BEGIN Records shown

(* ===== verification/Asn1Oid.v ===== *)
(** * ASN.1: octet strings and object identifiers
    The round trips of raw octets and of object identifiers, and what the decoder of
    object identifiers does with a malformed one. *)
From S2P Require Import Prelude Alloc Pbuf Asn1 Asn1Spec.
Import Pbuf Asn1 Asn1Spec.
Local Open Scope Z_scope.

Module Asn1Oid.

(** ** Raw octets *)
Lemma octet_insert_out m l a v k : a ∉ flat l -> (k < length (flat l))%nat -> octet (<[a := v]> m) l k = octet m l k.
Proof.
  intros Ha Hk. unfold octet, rd. destruct (lookup_lt_is_Some_2 _ _ Hk) as [x Hx]. rewrite Hx. simpl.
  rewrite lookup_insert_ne; [done|]. intros ->. apply Ha. by eapply list_elem_of_lookup_2.
Qed.

Lemma holds_insert_out m l a v k bs : a ∉ flat l -> holds m l k bs -> holds (<[a := v]> m) l k bs.
Proof. intros Ha [Hk Ho]. split; [done|]. intros i Hi. rewrite octet_insert_out by (done || lia). by apply Ho. Qed.

Lemma dec_raw_loop_spec bs : forall b dst c l k m,
  chain_ok l -> at_octet c l k -> holds m l k (b :: bs) ->
  (forall i, 0 <= i <= Z.of_nat (length bs) -> dst + i ∉ flat l) ->
  dec_raw_loop (S (length bs)) dst c m = (ERR_OK, wr_bytes m dst (b :: bs)).
Proof.
  induction bs as [|b' bs IH]; intros b dst c l k m Hok Hc Hh Hd;
    pose proof (proj1 Hh) as Hlen; apply holds_cons in Hh as [Ho Hh].
  - simpl. by rewrite (get_at _ _ _ _ Hc), Ho.
  - simpl in Hlen. cbn [length] in *.
    change (dec_raw_loop (S (S (length bs))) dst c m) with
      (match advance c with None => (ERR_ARG, <[dst := get c m]> m)
       | Some c' => dec_raw_loop (S (length bs)) (dst + 1) c' (<[dst := get c m]> m) end).
    destruct (advance_at c l k Hok Hc) as (c' & -> & Hc'); [lia|].
    rewrite (get_at _ _ _ _ Hc), Ho, (IH b' (dst + 1) c' l (S k)); [done|done|done| |].
    + apply holds_insert_out; [|done]. rewrite <- (Z.add_0_r dst). apply Hd. lia.
    + intros i Hi. replace (dst + 1 + i) with (dst + (1 + i)) by lia. apply Hd. lia.
Qed.

(** An octet string that was encoded is copied out unchanged by
    [snmp_asn1_dec_raw] into a buffer that is large enough and not part of the chain;
    a buffer that is too small is refused with the memory unchanged. *)
Theorem asn1_raw_roundtrip l k raw dst raw_len m :
  chain_ok l -> raw <> [] -> (k + length raw <= length (flat l))%nat ->
  (forall i, 0 <= i < Z.of_nat (length raw) -> dst + i ∉ flat l) ->
  exists m', snmp_asn1_enc_raw l (Z.of_nat k) raw m = (ERR_OK, m') /\
    snmp_asn1_dec_raw l (Z.of_nat k) (Z.of_nat (length raw)) raw_len dst m' =
      if Z.of_nat (length raw) <=? raw_len then (ERR_OK, wr_bytes m' dst raw) else (ERR_ARG, m').
Proof.
  intros Hok Hne Hroom Hd. assert (0 < length raw)%nat as H0 by (destruct raw; [done|simpl; lia]).
  destruct (find_start l k Hok) as (c & Hc & Hat); [lia|].
  unfold snmp_asn1_enc_raw, snmp_asn1_dec_raw. rewrite Hc, enc_raw_eq, (write_bytes_spec _ c l k) by done.
  eexists. split; [done|]. rewrite (proj2 (Z.ltb_lt 0 _)) by lia. destruct (_ <=? raw_len); [|done]. rewrite Nat2Z.id.
  pose proof (written_holds m l k raw Hok Hroom) as Hh. destruct raw as [|b bs]; [done|].
  apply (dec_raw_loop_spec bs b dst c l k); [done..|]. intros i Hi. apply Hd. simpl. lia.
Qed.

(** ** Sub-identifiers *)
Fixpoint shifts (n : nat) : list Z := match n with O => [] | S n => 7 * Z.of_nat (S n) :: shifts n end.

(** The octets of a sub-identifier: those with the continuation bit, and the last. *)
Fixpoint lead (shift : list Z) (tail : bool) (v : Z) : list Z :=
  match shift with
  | [] => []
  | sh :: shift =>
      let code := u8 (Z.shiftr v sh) in
      if negb (code =? 0) || tail then Z.lor code 0x80 :: lead shift true v else lead shift tail v
  end.
Definition sub_id_bytes (v : Z) : list Z := lead [28; 21; 14; 7] false v ++ [Z.land (u8 v) 0x7f].

Lemma enc_sub_id_spec sh : forall tail v c l k m,
  chain_ok l -> at_octet c l k -> (k + length (lead sh tail v) < length (flat l))%nat ->
  exists c', enc_sub_id sh tail v c m = (Some c', written m l k (lead sh tail v)) /\
    at_octet c' l (k + length (lead sh tail v)).
Proof.
  induction sh as [|s sh IH]; intros tail v c l k m Hok Hc Hk; cbn [enc_sub_id lead length written] in *;
    [exists c; by rewrite Nat.add_0_r|].
  destruct (negb (u8 (Z.shiftr v s) =? 0) || tail); [|by apply IH]. cbn [length written] in *.
  destruct (advance_at c l k Hok Hc) as (c1 & -> & Hc1); [lia|].
  destruct (IH true v c1 l (S k) (set c (Z.lor (u8 (Z.shiftr v s)) 128) m)) as (c' & -> & Hc'); [done|done|lia|].
  rewrite (set_at _ _ _ _ _ Hc). exists c'. split; [done|]. by replace (k + S (length (lead sh true v)))%nat
    with (S k + length (lead sh true v))%nat by lia.
Qed.

Lemma written_app m l k bs1 bs2 : written m l k (bs1 ++ bs2) = written (written m l k bs1) l (k + length bs1) bs2.
Proof.
  revert m k. induction bs1 as [|b bs1 IH]; intros m k; simpl; [by rewrite Nat.add_0_r|].
  rewrite IH. f_equal. lia.
Qed.

Definition oid_bytes (ident : list Z) : list Z := concat (map sub_id_bytes ident).

Lemma oid_bytes_cons v ident : oid_bytes (v :: ident) = sub_id_bytes v ++ oid_bytes ident.
Proof. done. Qed.

Lemma sub_id_bytes_pos v : (0 < length (sub_id_bytes v))%nat.
Proof. unfold sub_id_bytes. rewrite length_app. cbn [length]. lia. Qed.

Lemma enc_oid_loop_spec ident : forall c l k m,
  chain_ok l -> at_octet c l k -> (k + length (oid_bytes ident) <= length (flat l))%nat ->
  enc_oid_loop ident c m = (ERR_OK, written m l k (oid_bytes ident)).
Proof.
  induction ident as [|v ident IH]; intros c l k m Hok Hc Hk; [done|].
  rewrite oid_bytes_cons in *. unfold sub_id_bytes in *. rewrite !length_app in Hk. cbn [length] in Hk. cbn [enc_oid_loop].
  destruct (enc_sub_id_spec [28; 21; 14; 7] false v c l k m Hok Hc) as (c' & -> & Hc'); [lia|].
  rewrite !written_app. rewrite (set_at _ _ _ _ _ Hc'). destruct ident as [|v' ident].
  - done.
  - pose proof (sub_id_bytes_pos v') as Hp. rewrite oid_bytes_cons, length_app in Hk.
    destruct (advance_at c' l _ Hok Hc') as (c2 & -> & Hc2); [lia|].
    rewrite (IH c2 l _ _ Hok Hc2) by (rewrite oid_bytes_cons, length_app; lia).
    f_equal. cbn [written]. f_equal. rewrite length_app. cbn [length]. lia.
Qed.

(** *** Decoding a sub-identifier *)
Lemma cont_octet x : 0 <= x < 256 ->
  (Z.land (Z.lor x 0x80) 0x80 =? 0) = false /\ Z.land (Z.lor x 0x80) (Z.lnot 0x80) = x mod 128.
Proof.
  intros Hx.
  assert (forall P, forallb P (seqZ 0 256) = true -> P x = true) as Hc by (intros; by apply byte_check).
  split.
  - pose proof (Hc (fun x => negb (Z.land (Z.lor x 0x80) 0x80 =? 0)) eq_refl) as H1. by apply negb_true_iff.
  - pose proof (Hc (fun x => Z.land (Z.lor x 0x80) (Z.lnot 0x80) =? x mod 128) eq_refl) as H1. by apply Z.eqb_eq.
Qed.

END Records shown

What to produce — Reproduce the records above exactly, from the first line through the line containing "(** ** Raw octets *)", and output nothing else.

Expected answer —
(* ===== verification/Asn1Oid.v ===== *)
(** * ASN.1: octet strings and object identifiers
    The round trips of raw octets and of object identifiers, and what the decoder of
    object identifiers does with a malformed one. *)
From S2P Require Import Prelude Alloc Pbuf Asn1 Asn1Spec.
Import Pbuf Asn1 Asn1Spec.
Local Open Scope Z_scope.

Module Asn1Oid.

(** ** Raw octets *)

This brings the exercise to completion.